> [What to produce]:
Transcribe the records below exactly, from their first line through the line containing "rewrite sample_segment_is_one. apply". Omit every line after it.

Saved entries
Lemma sample_reachable3 : @world_reachable crc_sum sample_config sample_log_limits sample_world3.
Proof.
  apply (world_next _ _ sample_world2); [apply (world_next _ _ sample_world1); [apply sample_reachable1|]|].
  - unfold sample_world2. rewrite <- sample_segment_is_one at 1.
    apply (@world_write crc_sum sample_world1 [] sample_flight [] sample_file); [done|done|].
    rewrite sample_segment_is_one. apply lookup_singleton_eq.
  - apply (@world_publish crc_sum sample_world2 [] (mark_written sample_flight) []); [done|done|].
    apply is_ok_unwrap. vm_compute. reflexivity.
Qed.

(** A zeroed range that was appended, written and published. *)
Lemma published_image_witness :
  resolve (wd_disk sample_world3) (view (ix_map (lg_index (wd_log sample_world3))) 5000) = Some 0.
Proof.
  destruct (@published_image crc_sum sample_config sample_log_limits sample_world3) as [Hv _].
  - apply sample_reachable3.
  - rewrite Hv. vm_compute. reflexivity.
Defined.

Lemma publication_in_order_witness :
  ∃ log, @Log_publish_append crc_sum (wd_log sample_world1) (fl_sub sample_flight) = Ok log ∧
    lg_published log = 1.
Proof.
  destruct (@publication_in_order crc_sum sample_config sample_log_limits sample_world1) as (Hall & _).
  - apply sample_reachable1.
  - vm_compute. reflexivity.
  - destruct (Hall sample_flight) as (_ & Hp & _); [left | vm_compute; reflexivity |].
    destruct Hp as (log & H1 & H2); [vm_compute; reflexivity|]. exists log. split; [exact H1|].
    rewrite H2. vm_compute. reflexivity.
Defined.
(** ** Allocation does not influence replay *)

Definition set_allocated (s : Log) (n : Z) : Log := {|
  lg_config := lg_config s; lg_limits := lg_limits s; lg_segments := lg_segments s;
  lg_index := lg_index s; lg_offset := lg_offset s; lg_next_batch := lg_next_batch s;
  lg_highest_segment := lg_highest_segment s; lg_published := lg_published s;
  lg_issued := lg_issued s; lg_pending_descriptors := lg_pending_descriptors s;
  lg_cohort := lg_cohort s; lg_durable := lg_durable s;
  lg_encoded_bytes := lg_encoded_bytes s; lg_allocated_bytes := n;
  lg_failed := lg_failed s; lg_fenced := lg_fenced s; lg_rotating := lg_rotating s;
|}.

Lemma replays_allocated `{Crc32} segment file s l s' n :
  replays segment file s l s' → replays segment file (set_allocated s n) l (set_allocated s' n).
Proof.
  intros Hs. induction Hs as [s|s l s1 l' s' H1 H2 IH]; econstructor; [|done].
  destruct H1 as [h ix published l Hl Hd Hfo Hn Hc]. by apply (replay_step_intro segment file 0 (set_allocated s n) h ix).
Qed.

Lemma recovers_allocated `{Crc32} c allocated allocated' s cds l s' n :
  recovers c allocated s cds l s' → ∃ n', recovers c allocated' (set_allocated s n) cds l (set_allocated s' n').
Proof.
  intros Hs. revert n. induction Hs as [s|s cd segment l s1 cds l' s' H1 H2 H3 H4 H5 IH]; intros n.
  { exists n. constructor. }
  destruct (IH (n + allocated' (cd_number cd))) as [n' Hn']. exists n'.
  exact (recovers_cons c allocated' (set_allocated s n) cd segment l _ _ _ _ H1 H2
    (replays_allocated _ _ _ _ _ (n + allocated' (cd_number cd)) H3) H4 Hn').
Qed.

Lemma recovers_app `{Crc32} c allocated s cds l s1 cds' l' s' :
  recovers c allocated s cds l s1 → recovers c allocated s1 cds' l' s' →
  recovers c allocated s (cds ++ cds') (l ++ l') s'.
Proof. induction 1; intros; cbn [app]; [done|]. rewrite <- app_assoc. econstructor; eauto. Qed.

Lemma replays_holds `{Crc32} segment file s l s' disk l0 :
  bytes_ok file → replayable s → replays segment file s l s' →
  disk !! sh_number segment = Some file → holds disk s l0 → holds disk s' (l0 ++ l).
Proof. intros Hb Hr Hs. by destruct (replays_ok _ _ _ _ _ Hb Hr Hs) as (_ & _ & _ & _ & Hh); auto. Qed.

Lemma recovers_holds `{Crc32} c allocated s cds l s' disk l0 :
  clean cds → replayable s → recovers c allocated s cds l s' → on_disk disk cds →
  holds disk s l0 → holds disk s' (l0 ++ l).
Proof. intros Hc Hr Hs. by destruct (recovers_ok _ _ _ _ _ _ Hc Hr Hs) as (_ & _ & Hh); auto. Qed.

(** The files a repair leaves are a chain that replays to its end, and hold
    every byte the recovered index refers to. *)
Lemma repaired_recovers `{Crc32} c allocated s0 cds s rejected log first rest h :
  clean cds → replayable s0 → (∀ disk, holds disk s0 []) →
  inspect_candidates s0 c allocated 0 0 cds = Ok (s, rejected) →
  cds = first :: rest → Segment_open (cd_number first) (cd_file first) = Ok h →
  let kept := Recovery_repair {| rc_log := log; rc_candidates := cds; rc_rejected := rejected |} in
  ∃ first' rest' l, kept = first' :: rest' ∧ Segment_open (cd_number first') (cd_file first') = Ok h ∧
    clean kept ∧ recovers c allocated s0 kept l s ∧ ∀ disk, on_disk disk cds → holds disk s l.
Proof.
  intros Hc Hr Hh E Hfirst Hopen. unfold Recovery_repair. cbn [rc_candidates rc_rejected].
  destruct (inspect_outcome _ _ _ _ _ _ _ Hc Hr E)
    as [[-> [l Hl]]|(pre & cd & post & l & s1 & off & Hcds & H1 & -> & Hoff)].
  { exists first, rest, l. split_and!; try done. intros disk Hd. by apply (recovers_holds _ _ _ _ _ _ disk [] Hc Hr Hl). }
  cbn [Nat.add]. pose proof Hc as Hc'. rewrite Hcds in Hc'. apply Forall_app in Hc' as [Hc1 [Hb _]%Forall_cons].
  assert (Hpre : ∀ disk, on_disk disk cds → holds disk s1 l).
  { intros disk Hd. rewrite Hcds in Hd. apply Forall_app in Hd as [Hd _].
    by apply (recovers_holds _ _ _ _ _ _ disk [] Hc1 Hr H1). }
  replace (take (length pre) cds) with pre by (by rewrite Hcds, take_app_length).
  replace (cds !! length pre) with (Some cd) by (by rewrite Hcds, list_lookup_middle).
  destruct Hoff as [(-> & -> & Hno)|(segment & l' & G1 & G2 & G3 & -> & G4)].
  { rewrite decide_False by (by intros []). rewrite app_nil_r. destruct pre as [|f pre].
    - cbn in Hcds. rewrite Hfirst in Hcds. injection Hcds as -> _. by rewrite Hopen in Hno.
    - rewrite Hfirst in Hcds. injection Hcds as <- _. by exists first, pre, l. }
  unfold BLOCK_SIZE in G4. rewrite decide_True by lia.
  destruct (recovers_ok _ _ _ _ _ _ Hc1 Hr H1) as (R1 & _).
  set (cut := take (Z.to_nat (lg_offset s)) (cd_file cd)).
  assert (Hcut : blen cut = lg_offset s) by (unfold cut, blen in *; rewrite length_take; lia).
  assert (Hslice : slice 0 (lg_offset s) cut = slice 0 (lg_offset s) (cd_file cd)).
  { rewrite (slice_all cut) by done. unfold slice. by rewrite Z2Nat.inj_0, drop_0. }
  assert (Hopen' : Segment_open (cd_number cd) cut = Ok segment).
  { revert G1. unfold Segment_open, read_bytes, BLOCK_SIZE. rewrite !decide_True by lia.
    by rewrite (slice_prefix_eq (lg_offset s) 0 4096 cut (cd_file cd)) by (done || lia). }
  assert (Hhead : ∃ first' rest', pre ++ [{| cd_number := cd_number cd; cd_file := cut |}] = first' :: rest' ∧
    Segment_open (cd_number first') (cd_file first') = Ok h).
  { rewrite Hfirst in Hcds. destruct pre as [|f pre]; cbn in *; injection Hcds as <- _; eexists _, _;
      (split; [done|]); cbn; congruence. }
  destruct Hhead as (first' & rest' & Hhead & Hhead'). exists first', rest', (l ++ l').
  split; [done|]. split; [done|]. split.
  { apply Forall_app. split; [done|]. constructor; [|done]. by apply Forall_take. }
  split.
  - eapply recovers_snoc; [done|exact Hopen'|done| |symmetry; exact Hcut]; cbn [cd_number cd_file].
    eapply replays_ext; [exact Hb|by apply attach_replayable|exact G3|lia|exact Hslice].
  - intros disk Hd. apply (replays_holds _ _ _ _ _ disk l Hb (attach_replayable s1 segment _ R1) G3).
    + rewrite Hcds in Hd. apply Forall_app in Hd as [_ [Hd _]%Forall_cons].
      by destruct (Segment_open_ok _ _ _ G1) as [-> _].
    + exact (Hpre disk Hd).
Qed.

Lemma holds_empty disk c lim highest published : holds disk (Log_empty c lim highest published) [].
Proof. intros x. reflexivity. Qed.

Definition header_config (h : SegmentHeader) : Config :=
  {| cf_store := sh_store h; cf_image := sh_image h; cf_image_bytes := sh_image_bytes h;
     cf_segment_bytes := sh_capacity h |}.

Lemma Segment_open_preceding `{Crc32} number file h :
  bytes_ok file → Segment_open number file = Ok h → 0 ≤ sh_preceding_sequence h.
Proof.
  intros Hb (_ & _ & Hd)%Segment_open_ok.
  apply SegmentHeader_decode_ok in Hd; [|by apply bytes_ok_slice]. apply Hd.
Qed.

(** What a successful inspection went through. *)
Lemma inspect_ok `{Crc32} lim highest allocated cds r :
  clean cds → Log_inspect lim highest allocated 0 cds = Ok r →
  ∃ first rest h s rejected, cds = first :: rest ∧ Segment_open (cd_number first) (cd_file first) = Ok h ∧
    sh_preceding_sequence h = 0 ∧ MAX_BATCH_BYTES + 2 * BLOCK_SIZE ≤ sh_capacity h ∧
    inspect_candidates (Log_empty (header_config h) lim highest 0) (header_config h) allocated 0 0 cds
      = Ok (s, rejected) ∧ 0 ≤ lg_published s ∧
    r = {| rc_log := set_issued s (lg_published s); rc_candidates := cds; rc_rejected := rejected |}.
Proof.
  intros Hc E. unfold Log_inspect in E. destruct cds as [|first rest]; [done|].
  apply result_bind_ok in E as (h & Ho & E). apply Forall_cons in Hc as [Hb _].
  pose proof (Segment_open_preceding _ _ _ Hb Ho). destruct (decide (0 < _)) as [|Hz]; [done|].
  assert (Hp : sh_preceding_sequence h = 0) by lia. rewrite Hp in E. cbv zeta in E.
  destruct (decide (_ < MAX_BATCH_BYTES + _)) as [|Hcap]; [done|].
  apply result_bind_ok in E as ([s rejected] & Hi & E). destruct (decide (_ < 0)) as [|Hpub]; [done|].
  injection E as <-. exists first, rest, h, s, rejected. cbn [cf_segment_bytes] in Hcap. split_and!; try done; lia.
Qed.

Lemma inspect_complete `{Crc32} lim highest allocated first rest h s rejected :
  Segment_open (cd_number first) (cd_file first) = Ok h → sh_preceding_sequence h = 0 →
  MAX_BATCH_BYTES + 2 * BLOCK_SIZE ≤ sh_capacity h →
  inspect_candidates (Log_empty (header_config h) lim highest 0) (header_config h) allocated 0 0 (first :: rest)
    = Ok (s, rejected) → 0 ≤ lg_published s →
  Log_inspect lim highest allocated 0 (first :: rest) =
    Ok {| rc_log := set_issued s (lg_published s); rc_candidates := first :: rest; rc_rejected := rejected |}.
Proof.
  intros Ho Hp Hcap Hi Hpub. unfold Log_inspect. rewrite Ho, bind_Ok, Hp, decide_False by lia. cbv zeta.
  cbn [cf_segment_bytes]. rewrite decide_False by lia. unfold header_config in Hi. rewrite Hi, bind_Ok.
  by rewrite decide_False by lia.
Qed.

(** C31: repair is a fixed point and loses nothing.  After an inspection with
    no manifest, inspecting the files the repair leaves succeeds, rejects
    nothing and finds the same log (up to the disk blocks in use); and the
    bytes the index refers to read the same from the repaired files. *)
Theorem repair_idempotent `{Crc32} lim highest allocated allocated' cds r :
  clean cds → lm_intervals lim < 2 ^ 64 → Log_inspect lim highest allocated 0 cds = Ok r →
  (∃ n, Log_inspect lim highest allocated' 0 (Recovery_repair r) = Ok {|
     rc_log := set_allocated (rc_log r) n; rc_candidates := Recovery_repair r; rc_rejected := None |}) ∧
  (∀ disk disk' x, on_disk disk cds → on_disk disk' (Recovery_repair r) →
     resolve disk' (view (ix_map (lg_index (rc_log r))) x) =
     resolve disk (view (ix_map (lg_index (rc_log r))) x)).
Proof.
  intros Hc Hlim E.
  destruct (inspect_ok _ _ _ _ _ Hc E) as (first & rest & h & s & rejected & Hf & Ho & Hp & Hcap & Hi & Hpub & ->).
  pose proof (empty_replayable (header_config h) lim highest 0 Hlim ltac:(done)) as Hr.
  destruct (repaired_recovers _ _ _ _ _ _ (set_issued s (lg_published s)) _ _ _ Hc Hr
    (λ disk, holds_empty disk _ _ _ _) Hi Hf Ho) as (first' & rest' & l & Hk & Ho' & Hck & Hrec & Hh).
  set (kept := Recovery_repair _) in *. cbn [rc_log]. split.
  - destruct (recovers_allocated _ _ allocated' _ _ _ _ 0 Hrec) as [n Hn]. exists n.
    pose proof (recovers_inspect _ _ _ _ _ _ [] 0 Hck Hr Hn) as Hins. rewrite app_nil_r in Hins.
    rewrite Hk in Hins |- *. by erewrite inspect_complete by done.
  - intros disk disk' x Hd Hd'. cbn [set_issued lg_index]. rewrite (Hh disk Hd x).
    by rewrite (recovers_holds _ _ _ _ _ _ disk' [] Hck Hr Hrec Hd' (holds_empty _ _ _ _ _) x).
Qed.

Lemma Segment_open_not_Panic `{Crc32} number file : Segment_open number file ≠ Panic.
Proof.
  assert (Hd : ∀ b, SegmentHeader_decode b ≠ Panic).
  { intros b. unfold SegmentHeader_decode, SegmentHeader_validate.
    repeat (apply bind_not_Panic; [apply require_not_Panic|intros _]). cbv zeta.
    apply bind_not_Panic; [|done]. repeat (apply bind_not_Panic; [apply require_not_Panic|intros _]).
    apply require_not_Panic. }
  unfold Segment_open. apply bind_not_Panic; [unfold read_bytes; by case_decide|intros b].
  apply bind_not_Panic; [specialize (Hd b); by destruct (SegmentHeader_decode b)|intros h].
  case_decide; [done|]. apply bind_not_Panic; [|done]. unfold Pins_new. by case_decide.
Qed.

> [Written answer]:
Lemma sample_reachable3 : @world_reachable crc_sum sample_config sample_log_limits sample_world3.
Proof.
  apply (world_next _ _ sample_world2); [apply (world_next _ _ sample_world1); [apply sample_reachable1|]|].
  - unfold sample_world2. rewrite <- sample_segment_is_one at 1.
    apply (@world_write crc_sum sample_world1 [] sample_flight [] sample_file); [done|done|].
    rewrite sample_segment_is_one. apply lookup_singleton_eq.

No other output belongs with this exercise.